The post also detailed how TICs have virtually disappeared as an investment option because they are almost always unsuitable.  According to InvestmentNews “At the height of the TIC market in 2006, 71 sponsors raised $3.65 billion in equity from TICs and DSTs…TICs now are all but extinct because of the fallout from the credit crisis.” In fact, TICs recommendations have been a major contributor to bankrupting brokerage firms. For example, 43 of the 92 broker-dealers that sold TICs sponsored by DBSI Inc., a company whose executives were later charged with running a Ponzi scheme, a staggering 47% of firms that sold DBSI are no longer in business.

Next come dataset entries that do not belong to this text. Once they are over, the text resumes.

(* ===================================================================== *)
(** ** Further concrete instances *)
(* ===================================================================== *)

Module MoreExamples.

(** A catalogue with two Sentinel-2 acquisitions for every bounding box,
    each with a Sentinel-1 acquisition, when every EOPatch is on disk
    already. *)
Definition queries_all_downloaded : DataAcquisition.Queries :=
  {| DataAcquisition.system := Configuration.Posix;
     DataAcquisition.randint := fun _ _ size => Ok (replicate size 0%nat);
     DataAcquisition.get_available_timestamps := fun c _ interval =>
       match c with
       | DataAcquisition.SENTINEL2_L1C => Ok [1661860800; 1661904000]
       | DataAcquisition.SENTINEL1_IW => Ok [interval.2 - 3600]
       end;
     DataAcquisition.path_exists := fun _ => true;
     DataAcquisition.strftime := fun t => pretty t |}.

(** A training directory whose EOPatch holds the digest of one band
    only. *)
Definition library_one_band : DataNormalization.Library :=
  {| DataNormalization.listdir := fun _ => Ok ["eopatch_0_1661860800"];
     DataNormalization.load_tdigests := fun _ _ =>
       Ok [[(Float64.of_Z (-12), Float64.of_Z 1)]];
     DataNormalization.merge_tdigests := fun shards =>
       Ok (Examples.merge_equal_centroids shards);
     DataNormalization.percentile := fun d _ =>
       match d with
       | (mean, _) :: _ => mean
       | [] => S754_nan
       end;
     DataNormalization.linspace_0_100_100 := [Float64.of_Z 0; Float64.of_Z 100] |}.

End MoreExamples.

(* ===================================================================== *)
(** * Properties *)
(* ===================================================================== *)

(** ** binary64: rounding of a product, and the 5% threshold *)

Module Float64Facts.

Lemma iter_pos_nat {A} (f : A -> A) p : forall x,
  SpecFloat.iter_pos f p x = Nat.iter (Pos.to_nat p) f x.
Proof.
  induction p as [p IH|p IH|]; intros x; cbn [SpecFloat.iter_pos].
  - rewrite !IH, Pos2Nat.inj_xI.
    replace (S (2 * Pos.to_nat p)) with (Pos.to_nat p + (Pos.to_nat p + 1))%nat by lia.
    rewrite !Nat.iter_add. reflexivity.
  - rewrite !IH, Pos2Nat.inj_xO.
    replace (2 * Pos.to_nat p)%nat with (Pos.to_nat p + Pos.to_nat p)%nat by lia.
    rewrite Nat.iter_add. reflexivity.
  - reflexivity.
Qed.

Lemma shr_record_eq m m' r r' s s' :
  m = m' -> r = r' -> s = s' ->
  Build_shr_record m r s = Build_shr_record m' r' s'.
Proof. by intros -> -> ->. Qed.

Lemma shr_1_spec m r s : 0 <= m ->
  shr_1 (Build_shr_record m r s) = Build_shr_record (m / 2) (Z.odd m) (r || s).
Proof.
  intros Hm. destruct m as [|p|p]; [done| |lia].
  destruct p as [p|p|]; cbn [shr_1]; apply shr_record_eq; try done.
  - rewrite Pos2Z.inj_xI.
    replace (2 * Z.pos p + 1) with (1 + Z.pos p * 2) by lia.
    by rewrite Z.div_add by lia.
  - rewrite Pos2Z.inj_xO. replace (2 * Z.pos p) with (Z.pos p * 2) by lia.
    by rewrite Z.div_mul by lia.
Qed.
(** * auto-uploader PC agent: the sync engine of [main.py]

    A shallow embedding of the sync engine (state store, path mapper,
    fetch worker, poll cycle, polling loop) and the properties of it that
    the specification states.

    Conventions of the embedding.
    - Python [str] is [string]; [os.path] and [pathlib] are the POSIX
      flavours ([posixpath.normpath], [PurePosixPath]).
    - [StateStore._data] is a [gmap string string]; the set of listed keys
      is a [gset string].
    - Effectful code is written in a small monad that returns the list of
      atomic effects ([Event]) it performed; the store after a run is the
      replay of these events, and the store a crash leaves behind is the
      replay of a prefix of them. *)

From Stdlib Require Import Ascii String.
From stdpp Require Import gmap strings list fin_maps sets.

(* ===================================================================== *)
(** * Python string operations used by the source *)
(* ===================================================================== *)

Module Str.

(** [len(s)] *)
Definition len (s : string) : nat := String.length s.

(** [s.startswith(p)] *)
Definition startswith (s p : string) : bool := String.prefix p s.

(** [s[n:]] for [0 <= n] *)
Fixpoint drop (n : nat) (s : string) : string :=
  match n, s with
  | S n', String _ r => drop n' r
  | _, _ => s
  end.

(** [s[:n]] for [0 <= n] *)
Fixpoint take (n : nat) (s : string) : string :=
  match n, s with
  | S n', String c r => String c (take n' r)
  | _, _ => ""
  end.

(** [s.replace(a, b)] for one-character [a] and [b] *)
Fixpoint replace_char (a b : ascii) (s : string) : string :=
  match s with
  | "" => ""
  | String c r =>
      String (if Ascii.eqb c a then b else c) (replace_char a b r)
  end.

(** [s.split(sep)] for a one-character separator; never the empty list *)
Fixpoint split (sep : ascii) (s : string) : list string :=
  match s with
  | "" => [""]
  | String c r =>
      if Ascii.eqb c sep then "" :: split sep r
      else match split sep r with
           | [] => [String c ""]
           | h :: t => String c h :: t
           end
  end.

(** [sep.join(l)] *)
Definition join (sep : string) (l : list string) : string :=
  String.concat sep l.

(** [s.rfind(c)]: index of the last occurrence, [None] for Python's -1 *)
Fixpoint rfind (c : ascii) (s : string) : option nat :=
  match s with
  | "" => None
  | String a r =>
      match rfind c r with
      | Some i => Some (S i)
      | None => if Ascii.eqb a c then Some 0 else None
      end
  end.

(** [c in s] *)
Fixpoint contains (c : ascii) (s : string) : bool :=
  match s with
  | "" => false
  | String a r => Ascii.eqb a c || contains c r
  end.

TIC investments entail significant risks. A TIC investor runs the risk of holding the property for a significant amount of time and that subsequent sales of the property may occur at a discount to the value of the real property interest. FINRA has also warned that the fees and expenses associated with TICs, including sponsor costs, can, and in our opinion, do outweigh the any potential tax benefits associated with a Section 1031 Exchange. That is, the TIC product itself may be a defective product because its costs outweigh any potential investment value or tax benefit offered to the customer.

Sturniolo’s attorney has brought it to our attention that Sturniolo has succeeded in using FINRA’s flawed expungement process system to remove five complaints from his BrokerCheck record.  Sturniolo’s “award” does not even detail how much Sturniolo’s employer paid to settle all of the claims.  As shown in Sturniolo’s expungement award Sturniolo’s sued his own employer, Geneos Wealth Management, Inc. (Geneos Wealth) for damages of $1.00 due to the placement on his record of five customer complaints.  The “hearing” that took place appears to have been perfunctory at best.  The hearing concerning five customer complaints was stretched out over a one year period of time in which the arbitrator participated in four hearing sessions on non-consecutive days.  Usually there are two hearing sessions a day – meaning in this case the five cases were heard on four half-day hearings stretched out over the course of a full year.  The total cost to Sturniolo by FINRA to expunge five customer complaints from his record was $250 – excluding any fees he privately paid his counsel.